## Work to complete
Transcribe exactly the lines from the one containing "session_timezone => session_timezone" through the last line of the listing below, inclusive, and nothing beyond them.

= Beginning of Section =

(** * PTT loan notifier: a shallow embedding of the ingestion, deduplication
      and fan-out pipeline, and the properties of its specification.

    Sources embedded here:
    - [config.py], [auto_mail/config.py]            (module [Config])
    - [database/models.py]                          (modules [Article], [User],
                                                     [Notification], [Models])
    - [database/crud.py]                            (module [Crud])
    - [notification/line_bot.py]                    (module [LineBot])
    - [crawler/parser.py]                           (module [Parser])
    - [crawler/ptt_scraper.py]                      (module [PTTScraper])
    - [scheduler/jobs.py]                           (module [Jobs])
    - [main.py], the jobs it schedules              (module [Scheduler])
    - [auto_mail/mail_tracker.py]                   (module [MailTracker])
    - [auto_mail/auto_mail_service.py]              (module [AutoMailService])

    Modelling conventions.
    - A Python [str] is a [string] of UTF-8 bytes; [x in y] on strings is
      the byte-substring test, which agrees with the code-point one on
      well-formed UTF-8.  [str.lower] folds every cased code point by the
      tables of Unicode; the functions that call it take it as a parameter,
      and the examples run on text whose only cased letters are ASCII.
    - A point in time is a number of seconds since the epoch, in [Z]; the
      naive UTC value of [datetime.utcnow()] and SQLite's
      [CURRENT_TIMESTAMP] are such numbers.  A time zone is its offset from
      UTC in seconds (Asia/Taipei is +28800 all year round).
      A [DateTime] column holds a naive value; where a query compares it
      with an aware one, the database decides in which zone the column is
      read (see [Config.Database]).
    - A table is the list of its rows in insertion order, together with the
      next value of its autoincrement sequence; a query without ORDER BY
      returns rows in table order.
    - Everything outside the process (the clock, the LINE push API, the
      feed, the content generator, the PTT mail transport) is an oracle
      indexed by a counter kept in the state: every call to the outside
      reads the oracle at the counter and advances it, so two calls with
      the same arguments may well answer differently.
    - The push and mail functions catch what their transports raise and
      answer [False]; their oracles are Booleans.  A statement on the store
      fails only on a constraint of the schema (a primary or foreign key,
      the unique [article_id]); the callers embedded here never violate
      one, so the operations of [crud.py] are total functions.  The one
      exception a job can meet, a notification whose article is gone, ends
      the run of [send_hourly_notifications] where it is met. *)

From Stdlib Require Import List String Ascii ZArith Lia Bool Arith PeanoNat.
From Stdlib Require Import Sorted.
Import ListNotations.

Local Open Scope Z_scope.

(* ================================================================== *)
(** ** Python strings *)

Module PyStr.

(** [bool(s)] for a string: empty strings are falsy. *)
Definition truthy (s : string) : bool :=
  match s with EmptyString => false | String _ _ => true end.

(** [needle in hay]. *)
Fixpoint str_in (needle hay : string) : bool :=
  String.prefix needle hay ||
  match hay with
  | EmptyString => false
  | String _ rest => str_in needle rest
  end.

Definition lower_ascii (c : ascii) : ascii :=
  let n := nat_of_ascii c in
  if (Nat.leb 65 n && Nat.leb n 90)%bool then ascii_of_nat (n + 32) else c.

(** [s.lower()] for a string [s] whose cased letters are all ASCII (as
    text in ASCII and Chinese is): A to Z go to a to z and every other
    byte stays.  The examples take it for [str.lower]; the functions that
    call [str.lower] do not: they take the function as a parameter. *)
Fixpoint lower_of_ascii (s : string) : string :=
  match s with
  | EmptyString => EmptyString
  | String c rest => String (lower_ascii c) (lower_of_ascii rest)
  end.

(** [s.split(",")]: the pieces between the commas, empty ones kept; the
    comma is one byte and part of no other character of UTF-8. *)
Fixpoint split_comma (s : string) : list string :=
  match s with
  | EmptyString => [EmptyString]
  | String c rest =>
    if Ascii.eqb c ","%char then EmptyString :: split_comma rest
    else match split_comma rest with
         | piece :: pieces => String c piece :: pieces
         | [] => [String c EmptyString]
         end
  end.

End PyStr.

(* ================================================================== *)
(** ** Settings ([config.py], [auto_mail/config.py]) *)

Module Config.

(** What [DATABASE_URL] stands for, as far as the program depends on it:
    the engine behind SQLAlchemy and, for PostgreSQL, the time zone of the
    session (its offset from UTC in seconds).  The two differ where a
    naive [DateTime] column is compared with an aware parameter: SQLite
    compares the text of the column with the text of the parameter, whose
    offset SQLAlchemy leaves out; PostgreSQL turns the column into a
    [timestamptz] in the time zone of the session. *)
Inductive Database :=
| SQLite
| PostgreSQL (session_timezone : Z).

Record Settings := mkSettings {
  DATABASE_URL : Database;
  keywords_list : list string;
  SCHEDULE_START_HOUR : Z;
  SCHEDULE_END_HOUR : Z;
  SCHEDULE_INTERVAL_MINUTES : Z;
  RETENTION_DAYS : Z;
  (** [TIMEZONE], as its offset from UTC in seconds. *)
  TIMEZONE : Z
}.

Definition Asia_Taipei : Z := 8 * 3600.

(** The defaults of [class Settings], with a PostgreSQL server that keeps
    its sessions in UTC. *)
Definition settings : Settings := {|
  DATABASE_URL := PostgreSQL 0;
  keywords_list := ["信貸"; "個人信貸"]%string;
  SCHEDULE_START_HOUR := 7;
  SCHEDULE_END_HOUR := 20;
  SCHEDULE_INTERVAL_MINUTES := 1;
  RETENTION_DAYS := 180;
  TIMEZONE := Asia_Taipei
|}.

Record AutoMailSettings := mkAutoMailSettings {
  DAILY_LIMIT : Z;
  MIN_DELAY_SECONDS : Z;
  MAX_DELAY_SECONDS : Z;
  mail_keywords_list : list string
}.

(** The defaults of [class AutoMailSettings]. *)
Definition auto_mail_settings : AutoMailSettings := {|
  DAILY_LIMIT := 30;
  MIN_DELAY_SECONDS := 180;
  MAX_DELAY_SECONDS := 300;
  mail_keywords_list := ["信貸"; "個人信貸"]%string
|}.

(** The property [keywords_list] of both settings classes,
    [[k.strip() for k in self.KEYWORDS.split(",")]], for a value of
    [KEYWORDS]; [strip] is [str.strip]. *)
Definition keywords_list_of (strip : string -> string) (KEYWORDS : string)
  : list string :=
  map strip (PyStr.split_comma KEYWORDS).

End Config.

(* ================================================================== *)
(** ** The relational model ([database/models.py]) *)

Inductive UserTier := PREMIUM | STANDARD.

Definition UserTier_eqb (a b : UserTier) : bool :=
  match a, b with
  | PREMIUM, PREMIUM | STANDARD, STANDARD => true
  | _, _ => false
  end.

Module Article.
Record t := mk {
  id : nat;
  article_id : string;
  title : string;
  author : string;
  content : string;
  url : string;
  post_time : option Z;
  created_at : Z
}.
End Article.

Module User.
Record t := mk {
  id : nat;
  line_user_id : string;
  tier : UserTier;
  is_active : bool;
  created_at : Z
}.
End User.

Module Notification.
Record t := mk {
  id : nat;
  user_id : nat;
  article_id : nat;
  (** [None] is NULL: the notification is pending. *)
  sent_at : option Z;
  created_at : Z
}.

Definition set_sent_at (ts : Z) (n : t) : t :=
  mk (id n) (user_id n) (article_id n) (Some ts) (created_at n).
End Notification.

Module Models.

(** The three tables and the two sequences the code draws ids from. *)
Record DB := mkDB {
  articles : list Article.t;
  users : list User.t;
  notifications : list Notification.t;
  articles_id_seq : nat;
  notifications_id_seq : nat
}.

Definition with_articles (l : list Article.t) (d : DB) : DB :=
  mkDB l (users d) (notifications d) (articles_id_seq d) (notifications_id_seq d).

Definition with_notifications (l : list Notification.t) (d : DB) : DB :=
  mkDB (articles d) (users d) l (articles_id_seq d) (notifications_id_seq d).

End Models.

(** The dictionary the crawler hands over for one candidate; a key that is
    missing reads as the empty string through [.get(key, '')]. *)
Module ArticleData.
Record t := mk {
  article_id : string;
  title : string;
  author : string;
  content : string;
  url : string;
  post_time : option Z
}.
End ArticleData.

(* ================================================================== *)
(** ** [database/crud.py] *)

Module Crud.
Import Models.

Section WithSettings.
Variable settings : Config.Settings.

(** [db.query(Article).filter(Article.article_id == article_id).first()] *)
Definition get_article_by_ptt_id (d : DB) (article_id : string)
  : option Article.t :=
  find (fun a => String.eqb (Article.article_id a) article_id) (articles d).

(** [create_article]: [created_at] takes the default
    [datetime.utcnow], read by the caller as [now]. *)
Definition create_article (now : Z) (d : DB)
    (article_id title author content url : string) (post_time : option Z)
  : DB * Article.t :=
  let db_article :=
    Article.mk (articles_id_seq d) article_id title author content url
               post_time now in
  (mkDB (articles d ++ [db_article]) (users d) (notifications d)
        (S (articles_id_seq d)) (notifications_id_seq d),
   db_article).

(** [datetime.now(tz) - timedelta(days=settings.RETENTION_DAYS)]: an
    aware value, the instant [RETENTION_DAYS] days before [now], carrying
    the offset of [TIMEZONE]. *)
Definition cutoff_date (now : Z) : Z :=
  now - Config.RETENTION_DAYS settings * 86400.

(** The zone in which the database reads the naive [created_at] when it
    compares it with the aware [cutoff_date].  SQLite sees the wall clock
    of [TIMEZONE] in the parameter and the UTC wall clock in the column,
    and compares the two as they stand: the column is read as if it were
    on the clock of [TIMEZONE].  PostgreSQL reads the column on the clock
    of the session. *)
Definition created_at_read_in : Z :=
  match Config.DATABASE_URL settings with
  | Config.SQLite => Config.TIMEZONE settings
  | Config.PostgreSQL session_timezone => session_timezone
  end.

= End of Section =

## Answer
  | Config.PostgreSQL session_timezone => session_timezone
  end.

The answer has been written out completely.